═════ Data in this exercise ═════
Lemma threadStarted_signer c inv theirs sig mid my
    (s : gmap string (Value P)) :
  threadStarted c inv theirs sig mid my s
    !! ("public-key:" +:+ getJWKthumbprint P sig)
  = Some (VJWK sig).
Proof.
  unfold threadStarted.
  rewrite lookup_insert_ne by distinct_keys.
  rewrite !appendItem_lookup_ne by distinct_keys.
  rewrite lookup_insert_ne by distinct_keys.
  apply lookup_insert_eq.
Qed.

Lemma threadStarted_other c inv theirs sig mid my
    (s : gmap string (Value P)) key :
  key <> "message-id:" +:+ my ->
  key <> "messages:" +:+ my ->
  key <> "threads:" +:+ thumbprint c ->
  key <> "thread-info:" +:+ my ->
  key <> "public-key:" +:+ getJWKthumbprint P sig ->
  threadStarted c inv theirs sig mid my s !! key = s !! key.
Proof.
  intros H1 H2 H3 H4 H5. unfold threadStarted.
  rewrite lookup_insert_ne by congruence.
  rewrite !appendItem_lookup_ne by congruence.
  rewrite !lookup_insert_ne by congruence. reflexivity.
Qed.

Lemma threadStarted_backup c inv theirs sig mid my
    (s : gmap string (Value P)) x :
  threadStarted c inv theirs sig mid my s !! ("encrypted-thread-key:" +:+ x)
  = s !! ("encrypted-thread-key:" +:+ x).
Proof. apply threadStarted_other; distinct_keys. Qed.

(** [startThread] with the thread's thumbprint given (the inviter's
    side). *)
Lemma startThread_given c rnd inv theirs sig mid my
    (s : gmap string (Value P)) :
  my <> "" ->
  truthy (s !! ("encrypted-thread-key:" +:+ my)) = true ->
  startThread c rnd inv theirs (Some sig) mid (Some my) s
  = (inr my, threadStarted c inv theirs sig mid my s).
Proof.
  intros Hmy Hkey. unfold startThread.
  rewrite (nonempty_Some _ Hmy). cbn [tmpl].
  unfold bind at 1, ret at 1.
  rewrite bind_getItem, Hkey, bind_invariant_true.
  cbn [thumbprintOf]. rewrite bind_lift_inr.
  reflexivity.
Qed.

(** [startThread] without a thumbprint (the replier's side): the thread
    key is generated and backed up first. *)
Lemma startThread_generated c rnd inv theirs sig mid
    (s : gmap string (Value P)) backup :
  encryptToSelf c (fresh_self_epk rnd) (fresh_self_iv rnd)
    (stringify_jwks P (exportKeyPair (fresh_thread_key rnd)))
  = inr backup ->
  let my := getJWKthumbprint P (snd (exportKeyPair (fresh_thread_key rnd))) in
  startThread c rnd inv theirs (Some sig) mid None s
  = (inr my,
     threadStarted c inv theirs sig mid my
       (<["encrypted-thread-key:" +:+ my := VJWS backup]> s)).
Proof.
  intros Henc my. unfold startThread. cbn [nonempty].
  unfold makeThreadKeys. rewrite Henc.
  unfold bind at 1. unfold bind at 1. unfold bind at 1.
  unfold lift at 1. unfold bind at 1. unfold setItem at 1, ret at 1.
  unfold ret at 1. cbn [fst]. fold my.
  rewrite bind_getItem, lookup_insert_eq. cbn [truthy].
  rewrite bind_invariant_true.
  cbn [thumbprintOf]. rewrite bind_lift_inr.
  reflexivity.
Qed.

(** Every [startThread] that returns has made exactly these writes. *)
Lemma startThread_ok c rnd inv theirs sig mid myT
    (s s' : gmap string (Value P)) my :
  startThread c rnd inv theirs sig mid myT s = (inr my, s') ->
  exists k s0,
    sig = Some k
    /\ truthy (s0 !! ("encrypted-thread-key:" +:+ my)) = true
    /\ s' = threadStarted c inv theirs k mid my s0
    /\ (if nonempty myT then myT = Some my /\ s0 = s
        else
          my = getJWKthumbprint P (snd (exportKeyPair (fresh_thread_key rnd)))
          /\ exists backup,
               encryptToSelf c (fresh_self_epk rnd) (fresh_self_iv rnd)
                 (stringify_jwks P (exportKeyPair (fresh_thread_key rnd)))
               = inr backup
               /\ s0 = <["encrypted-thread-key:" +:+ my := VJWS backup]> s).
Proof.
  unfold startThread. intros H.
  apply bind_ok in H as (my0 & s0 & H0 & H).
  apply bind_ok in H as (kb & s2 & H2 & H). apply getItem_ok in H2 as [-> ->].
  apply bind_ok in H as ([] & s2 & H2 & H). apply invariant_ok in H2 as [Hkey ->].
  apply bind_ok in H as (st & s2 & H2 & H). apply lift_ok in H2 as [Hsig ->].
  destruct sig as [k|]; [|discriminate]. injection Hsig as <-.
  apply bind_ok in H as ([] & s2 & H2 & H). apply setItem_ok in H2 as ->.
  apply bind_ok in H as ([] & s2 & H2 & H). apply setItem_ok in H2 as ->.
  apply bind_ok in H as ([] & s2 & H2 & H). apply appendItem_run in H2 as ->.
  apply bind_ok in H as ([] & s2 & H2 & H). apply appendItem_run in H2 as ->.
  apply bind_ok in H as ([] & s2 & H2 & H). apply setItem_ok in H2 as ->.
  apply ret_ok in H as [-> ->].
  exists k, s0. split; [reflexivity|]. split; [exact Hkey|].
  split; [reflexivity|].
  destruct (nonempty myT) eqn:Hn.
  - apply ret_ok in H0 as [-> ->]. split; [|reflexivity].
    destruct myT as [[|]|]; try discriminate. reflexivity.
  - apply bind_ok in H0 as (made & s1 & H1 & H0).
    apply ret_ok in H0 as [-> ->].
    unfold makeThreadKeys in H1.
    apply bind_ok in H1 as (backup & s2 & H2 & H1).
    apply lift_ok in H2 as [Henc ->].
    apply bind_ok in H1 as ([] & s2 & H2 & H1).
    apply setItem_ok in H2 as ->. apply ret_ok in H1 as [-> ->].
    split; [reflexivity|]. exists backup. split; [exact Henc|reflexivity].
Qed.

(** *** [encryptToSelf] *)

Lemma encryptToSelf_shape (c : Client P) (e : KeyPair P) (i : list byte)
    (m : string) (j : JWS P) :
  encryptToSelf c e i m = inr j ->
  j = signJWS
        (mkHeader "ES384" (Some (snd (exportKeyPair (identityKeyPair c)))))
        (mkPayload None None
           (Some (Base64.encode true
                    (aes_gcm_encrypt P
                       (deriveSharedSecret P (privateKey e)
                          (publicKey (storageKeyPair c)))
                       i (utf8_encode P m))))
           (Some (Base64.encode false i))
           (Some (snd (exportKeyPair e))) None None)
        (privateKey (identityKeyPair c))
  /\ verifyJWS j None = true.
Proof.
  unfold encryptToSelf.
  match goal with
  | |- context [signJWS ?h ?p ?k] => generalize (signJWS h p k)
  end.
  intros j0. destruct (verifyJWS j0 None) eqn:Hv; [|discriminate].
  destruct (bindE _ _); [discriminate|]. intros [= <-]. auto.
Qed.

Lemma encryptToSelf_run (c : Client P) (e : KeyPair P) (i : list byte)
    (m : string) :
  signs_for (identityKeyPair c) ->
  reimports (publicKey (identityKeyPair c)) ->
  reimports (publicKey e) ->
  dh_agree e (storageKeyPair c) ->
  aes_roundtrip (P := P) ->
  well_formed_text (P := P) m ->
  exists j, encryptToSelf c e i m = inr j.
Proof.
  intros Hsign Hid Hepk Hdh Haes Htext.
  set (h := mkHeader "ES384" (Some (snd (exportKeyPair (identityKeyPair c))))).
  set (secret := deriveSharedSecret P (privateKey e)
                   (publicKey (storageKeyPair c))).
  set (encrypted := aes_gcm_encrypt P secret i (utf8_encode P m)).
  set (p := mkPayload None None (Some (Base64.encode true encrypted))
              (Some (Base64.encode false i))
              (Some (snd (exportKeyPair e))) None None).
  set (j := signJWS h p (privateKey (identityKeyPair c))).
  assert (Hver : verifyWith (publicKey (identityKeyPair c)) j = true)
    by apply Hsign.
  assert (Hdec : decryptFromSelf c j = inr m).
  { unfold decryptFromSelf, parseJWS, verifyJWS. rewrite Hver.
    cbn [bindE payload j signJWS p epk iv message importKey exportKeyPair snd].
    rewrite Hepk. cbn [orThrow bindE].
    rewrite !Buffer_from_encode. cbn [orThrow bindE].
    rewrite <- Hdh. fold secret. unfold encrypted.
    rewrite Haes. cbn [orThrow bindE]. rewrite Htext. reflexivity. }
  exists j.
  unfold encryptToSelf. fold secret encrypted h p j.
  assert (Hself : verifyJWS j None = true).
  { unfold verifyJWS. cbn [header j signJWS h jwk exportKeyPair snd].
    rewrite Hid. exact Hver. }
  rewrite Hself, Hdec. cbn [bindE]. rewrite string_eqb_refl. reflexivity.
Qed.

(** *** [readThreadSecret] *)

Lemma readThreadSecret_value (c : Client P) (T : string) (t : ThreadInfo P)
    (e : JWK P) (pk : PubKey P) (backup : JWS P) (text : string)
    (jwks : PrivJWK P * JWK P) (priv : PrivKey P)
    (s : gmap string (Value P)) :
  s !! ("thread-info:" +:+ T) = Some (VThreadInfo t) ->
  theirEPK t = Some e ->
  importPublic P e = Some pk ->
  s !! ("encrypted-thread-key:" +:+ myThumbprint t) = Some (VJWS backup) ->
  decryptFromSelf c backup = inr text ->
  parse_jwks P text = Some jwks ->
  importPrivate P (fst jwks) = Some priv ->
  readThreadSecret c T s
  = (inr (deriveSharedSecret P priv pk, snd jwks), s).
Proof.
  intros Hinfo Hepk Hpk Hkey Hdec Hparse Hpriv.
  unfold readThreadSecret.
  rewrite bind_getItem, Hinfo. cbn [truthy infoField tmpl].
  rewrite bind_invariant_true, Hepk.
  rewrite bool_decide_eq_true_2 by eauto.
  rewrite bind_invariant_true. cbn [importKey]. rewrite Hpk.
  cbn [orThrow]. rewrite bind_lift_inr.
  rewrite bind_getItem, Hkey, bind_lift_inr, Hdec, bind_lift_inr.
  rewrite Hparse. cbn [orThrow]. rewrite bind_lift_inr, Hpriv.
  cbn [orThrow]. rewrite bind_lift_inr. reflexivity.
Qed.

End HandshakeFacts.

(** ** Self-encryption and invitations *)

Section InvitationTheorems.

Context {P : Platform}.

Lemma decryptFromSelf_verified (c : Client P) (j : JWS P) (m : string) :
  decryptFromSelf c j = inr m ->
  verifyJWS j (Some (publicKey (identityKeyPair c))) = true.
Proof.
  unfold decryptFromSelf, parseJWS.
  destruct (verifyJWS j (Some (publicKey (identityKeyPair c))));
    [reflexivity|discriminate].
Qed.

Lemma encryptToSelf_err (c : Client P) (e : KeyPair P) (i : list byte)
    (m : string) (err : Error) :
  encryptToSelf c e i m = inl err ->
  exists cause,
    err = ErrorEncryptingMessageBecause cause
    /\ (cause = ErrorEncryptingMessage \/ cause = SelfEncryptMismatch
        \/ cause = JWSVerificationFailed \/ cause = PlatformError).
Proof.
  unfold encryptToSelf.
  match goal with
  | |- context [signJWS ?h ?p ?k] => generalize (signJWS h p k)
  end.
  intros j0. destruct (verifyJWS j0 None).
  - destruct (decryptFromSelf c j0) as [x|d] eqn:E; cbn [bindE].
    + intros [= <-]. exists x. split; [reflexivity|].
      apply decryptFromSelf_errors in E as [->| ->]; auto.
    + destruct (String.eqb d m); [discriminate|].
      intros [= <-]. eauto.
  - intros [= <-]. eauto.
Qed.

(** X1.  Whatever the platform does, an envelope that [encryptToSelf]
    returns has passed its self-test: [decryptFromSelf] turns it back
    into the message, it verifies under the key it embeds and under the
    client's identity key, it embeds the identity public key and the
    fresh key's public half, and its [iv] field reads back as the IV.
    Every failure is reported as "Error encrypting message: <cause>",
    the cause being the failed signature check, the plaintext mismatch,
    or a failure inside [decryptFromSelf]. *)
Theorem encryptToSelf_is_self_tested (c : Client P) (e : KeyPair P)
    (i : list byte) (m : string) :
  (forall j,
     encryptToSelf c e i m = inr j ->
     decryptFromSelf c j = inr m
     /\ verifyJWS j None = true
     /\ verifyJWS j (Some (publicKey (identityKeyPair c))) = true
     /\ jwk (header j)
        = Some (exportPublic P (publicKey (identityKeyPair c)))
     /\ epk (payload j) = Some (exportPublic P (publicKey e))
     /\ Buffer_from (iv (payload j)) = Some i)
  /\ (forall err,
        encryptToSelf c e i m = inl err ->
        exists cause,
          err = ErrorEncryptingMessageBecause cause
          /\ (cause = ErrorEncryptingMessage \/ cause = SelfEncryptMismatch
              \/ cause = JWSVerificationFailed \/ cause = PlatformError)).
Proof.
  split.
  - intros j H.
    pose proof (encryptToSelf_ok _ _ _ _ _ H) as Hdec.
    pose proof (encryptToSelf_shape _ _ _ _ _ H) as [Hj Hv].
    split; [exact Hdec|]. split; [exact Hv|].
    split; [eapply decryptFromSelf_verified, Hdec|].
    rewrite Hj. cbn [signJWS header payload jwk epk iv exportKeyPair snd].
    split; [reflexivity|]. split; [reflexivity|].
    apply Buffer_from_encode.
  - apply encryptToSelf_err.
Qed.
═════
The string "false" marks the lines to copy; report each of them from the data above.

           (Some (Base64.encode false i))
              (Some (Base64.encode false i))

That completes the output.